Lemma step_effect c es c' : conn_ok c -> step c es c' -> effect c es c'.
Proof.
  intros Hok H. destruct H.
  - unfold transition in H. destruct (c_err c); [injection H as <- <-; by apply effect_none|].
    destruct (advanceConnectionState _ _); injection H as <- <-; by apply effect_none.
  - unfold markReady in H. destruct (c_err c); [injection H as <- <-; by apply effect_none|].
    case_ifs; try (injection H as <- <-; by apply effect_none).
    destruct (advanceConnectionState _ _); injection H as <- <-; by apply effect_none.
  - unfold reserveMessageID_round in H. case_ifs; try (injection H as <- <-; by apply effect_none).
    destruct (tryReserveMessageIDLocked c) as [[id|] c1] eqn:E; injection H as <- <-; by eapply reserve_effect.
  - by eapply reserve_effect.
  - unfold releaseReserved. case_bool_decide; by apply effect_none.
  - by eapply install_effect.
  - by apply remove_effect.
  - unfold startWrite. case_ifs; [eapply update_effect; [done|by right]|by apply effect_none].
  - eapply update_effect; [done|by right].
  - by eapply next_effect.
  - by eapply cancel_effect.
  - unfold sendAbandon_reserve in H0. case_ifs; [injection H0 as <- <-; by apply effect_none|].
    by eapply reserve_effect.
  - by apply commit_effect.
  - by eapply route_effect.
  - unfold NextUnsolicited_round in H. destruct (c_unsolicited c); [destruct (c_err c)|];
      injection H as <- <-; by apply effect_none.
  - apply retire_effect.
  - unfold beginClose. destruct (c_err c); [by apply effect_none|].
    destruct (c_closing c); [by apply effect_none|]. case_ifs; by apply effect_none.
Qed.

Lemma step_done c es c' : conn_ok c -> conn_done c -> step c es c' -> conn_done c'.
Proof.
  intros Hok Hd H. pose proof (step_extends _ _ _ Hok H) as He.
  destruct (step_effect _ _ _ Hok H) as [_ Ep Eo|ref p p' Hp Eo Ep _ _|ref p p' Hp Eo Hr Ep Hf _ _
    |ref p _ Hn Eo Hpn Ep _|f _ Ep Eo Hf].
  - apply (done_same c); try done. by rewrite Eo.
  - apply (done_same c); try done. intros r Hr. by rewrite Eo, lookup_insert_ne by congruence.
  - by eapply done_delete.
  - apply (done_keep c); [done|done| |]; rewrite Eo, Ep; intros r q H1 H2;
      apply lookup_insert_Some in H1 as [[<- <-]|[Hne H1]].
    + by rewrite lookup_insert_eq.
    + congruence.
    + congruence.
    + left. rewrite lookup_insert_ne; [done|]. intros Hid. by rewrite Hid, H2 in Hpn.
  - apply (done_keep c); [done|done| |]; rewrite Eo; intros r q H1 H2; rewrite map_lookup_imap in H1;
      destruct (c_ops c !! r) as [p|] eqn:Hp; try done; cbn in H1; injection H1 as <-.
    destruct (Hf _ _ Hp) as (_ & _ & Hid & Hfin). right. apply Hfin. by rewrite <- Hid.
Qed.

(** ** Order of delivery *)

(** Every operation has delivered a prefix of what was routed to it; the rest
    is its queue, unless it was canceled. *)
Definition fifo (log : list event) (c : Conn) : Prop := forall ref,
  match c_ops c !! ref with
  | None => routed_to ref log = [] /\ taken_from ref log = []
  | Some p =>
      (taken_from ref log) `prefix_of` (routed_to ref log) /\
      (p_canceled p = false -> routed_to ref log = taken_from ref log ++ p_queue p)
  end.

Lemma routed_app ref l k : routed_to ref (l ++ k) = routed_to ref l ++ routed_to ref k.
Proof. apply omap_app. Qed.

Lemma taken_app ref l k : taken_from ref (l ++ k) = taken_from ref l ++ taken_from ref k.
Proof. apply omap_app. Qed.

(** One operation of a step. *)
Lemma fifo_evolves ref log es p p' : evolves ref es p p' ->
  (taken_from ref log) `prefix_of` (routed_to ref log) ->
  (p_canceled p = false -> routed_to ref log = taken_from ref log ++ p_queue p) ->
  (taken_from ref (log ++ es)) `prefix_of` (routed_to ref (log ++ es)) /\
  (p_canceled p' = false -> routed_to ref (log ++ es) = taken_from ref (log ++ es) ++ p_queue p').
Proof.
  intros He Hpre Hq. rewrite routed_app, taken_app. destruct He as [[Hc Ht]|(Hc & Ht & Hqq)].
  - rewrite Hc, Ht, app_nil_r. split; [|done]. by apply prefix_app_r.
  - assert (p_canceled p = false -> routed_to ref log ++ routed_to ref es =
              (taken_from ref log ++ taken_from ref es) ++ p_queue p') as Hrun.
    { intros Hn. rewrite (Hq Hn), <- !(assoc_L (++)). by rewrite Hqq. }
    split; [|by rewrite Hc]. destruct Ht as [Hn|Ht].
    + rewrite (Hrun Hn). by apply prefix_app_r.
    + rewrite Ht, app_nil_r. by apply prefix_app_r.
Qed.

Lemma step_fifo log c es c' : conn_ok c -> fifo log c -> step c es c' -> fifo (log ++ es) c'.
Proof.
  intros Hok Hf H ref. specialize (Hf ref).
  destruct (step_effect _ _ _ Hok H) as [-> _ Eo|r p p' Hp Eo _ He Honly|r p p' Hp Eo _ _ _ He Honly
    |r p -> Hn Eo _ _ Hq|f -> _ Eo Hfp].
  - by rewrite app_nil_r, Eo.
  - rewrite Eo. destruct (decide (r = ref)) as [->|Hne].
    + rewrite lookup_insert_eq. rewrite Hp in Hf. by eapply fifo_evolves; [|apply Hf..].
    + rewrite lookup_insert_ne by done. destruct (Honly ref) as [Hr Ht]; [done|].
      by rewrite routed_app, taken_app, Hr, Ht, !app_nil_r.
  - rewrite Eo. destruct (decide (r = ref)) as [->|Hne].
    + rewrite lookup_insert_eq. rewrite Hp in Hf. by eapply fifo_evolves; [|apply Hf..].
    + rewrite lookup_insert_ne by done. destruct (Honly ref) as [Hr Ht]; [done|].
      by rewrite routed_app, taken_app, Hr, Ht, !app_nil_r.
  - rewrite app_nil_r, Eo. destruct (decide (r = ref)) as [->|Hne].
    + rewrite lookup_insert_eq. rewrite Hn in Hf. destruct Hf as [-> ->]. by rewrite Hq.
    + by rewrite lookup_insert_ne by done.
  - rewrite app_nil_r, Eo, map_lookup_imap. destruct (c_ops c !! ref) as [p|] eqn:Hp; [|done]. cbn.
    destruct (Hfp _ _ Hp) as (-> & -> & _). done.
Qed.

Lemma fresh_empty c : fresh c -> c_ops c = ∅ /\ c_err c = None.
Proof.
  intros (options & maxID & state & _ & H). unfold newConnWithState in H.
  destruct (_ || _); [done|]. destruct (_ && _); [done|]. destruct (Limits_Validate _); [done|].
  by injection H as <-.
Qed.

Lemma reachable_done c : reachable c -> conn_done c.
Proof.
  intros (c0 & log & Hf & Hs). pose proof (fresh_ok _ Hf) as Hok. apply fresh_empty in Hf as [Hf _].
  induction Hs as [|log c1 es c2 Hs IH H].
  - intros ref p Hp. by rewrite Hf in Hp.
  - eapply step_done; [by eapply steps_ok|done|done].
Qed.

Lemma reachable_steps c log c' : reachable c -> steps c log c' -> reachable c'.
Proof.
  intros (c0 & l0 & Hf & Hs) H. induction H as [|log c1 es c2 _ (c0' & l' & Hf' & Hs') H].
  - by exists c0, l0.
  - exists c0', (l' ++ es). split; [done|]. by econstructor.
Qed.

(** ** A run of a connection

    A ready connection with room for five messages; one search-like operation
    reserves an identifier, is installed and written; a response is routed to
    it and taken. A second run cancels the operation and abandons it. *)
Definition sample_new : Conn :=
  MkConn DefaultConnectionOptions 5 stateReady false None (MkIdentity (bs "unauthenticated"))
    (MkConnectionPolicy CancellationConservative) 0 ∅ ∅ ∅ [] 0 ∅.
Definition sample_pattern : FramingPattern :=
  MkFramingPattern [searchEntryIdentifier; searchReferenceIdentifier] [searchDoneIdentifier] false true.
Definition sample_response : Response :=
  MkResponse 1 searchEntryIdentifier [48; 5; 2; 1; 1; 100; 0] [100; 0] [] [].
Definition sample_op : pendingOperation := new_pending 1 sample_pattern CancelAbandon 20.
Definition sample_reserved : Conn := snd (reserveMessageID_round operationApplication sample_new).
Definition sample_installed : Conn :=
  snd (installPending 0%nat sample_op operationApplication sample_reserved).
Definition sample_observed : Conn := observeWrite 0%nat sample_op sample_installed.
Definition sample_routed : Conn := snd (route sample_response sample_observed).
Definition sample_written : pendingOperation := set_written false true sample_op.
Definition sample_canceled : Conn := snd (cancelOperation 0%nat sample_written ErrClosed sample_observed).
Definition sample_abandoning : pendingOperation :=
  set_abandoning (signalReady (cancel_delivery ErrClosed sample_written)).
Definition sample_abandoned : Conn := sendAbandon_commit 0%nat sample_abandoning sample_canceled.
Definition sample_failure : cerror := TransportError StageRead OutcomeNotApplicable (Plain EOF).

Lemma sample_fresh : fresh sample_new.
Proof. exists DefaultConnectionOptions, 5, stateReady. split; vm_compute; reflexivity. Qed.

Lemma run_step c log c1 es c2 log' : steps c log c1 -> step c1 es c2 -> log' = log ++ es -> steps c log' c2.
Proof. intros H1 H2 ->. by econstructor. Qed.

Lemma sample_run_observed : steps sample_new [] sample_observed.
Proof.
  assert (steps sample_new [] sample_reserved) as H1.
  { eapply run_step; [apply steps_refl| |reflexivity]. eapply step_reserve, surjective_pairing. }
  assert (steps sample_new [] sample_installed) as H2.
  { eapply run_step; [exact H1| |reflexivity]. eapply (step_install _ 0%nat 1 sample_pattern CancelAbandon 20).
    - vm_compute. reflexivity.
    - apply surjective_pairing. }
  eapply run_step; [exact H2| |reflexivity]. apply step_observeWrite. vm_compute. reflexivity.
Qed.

● **ASSIGNED TASK**: The reply should hold only the lines of the listing above starting at the line containing "Definition fifo (log" and ending at the line containing "Lemma fifo_evolves ref", exactly as written.

● **RESULT**:
Definition fifo (log : list event) (c : Conn) : Prop := forall ref,
  match c_ops c !! ref with
  | None => routed_to ref log = [] /\ taken_from ref log = []
  | Some p =>
      (taken_from ref log) `prefix_of` (routed_to ref log) /\
      (p_canceled p = false -> routed_to ref log = taken_from ref log ++ p_queue p)
  end.

Lemma routed_app ref l k : routed_to ref (l ++ k) = routed_to ref l ++ routed_to ref k.
Proof. apply omap_app. Qed.

Lemma taken_app ref l k : taken_from ref (l ++ k) = taken_from ref l ++ taken_from ref k.
Proof. apply omap_app. Qed.

(** One operation of a step. *)
Lemma fifo_evolves ref log es p p' : evolves ref es p p' ->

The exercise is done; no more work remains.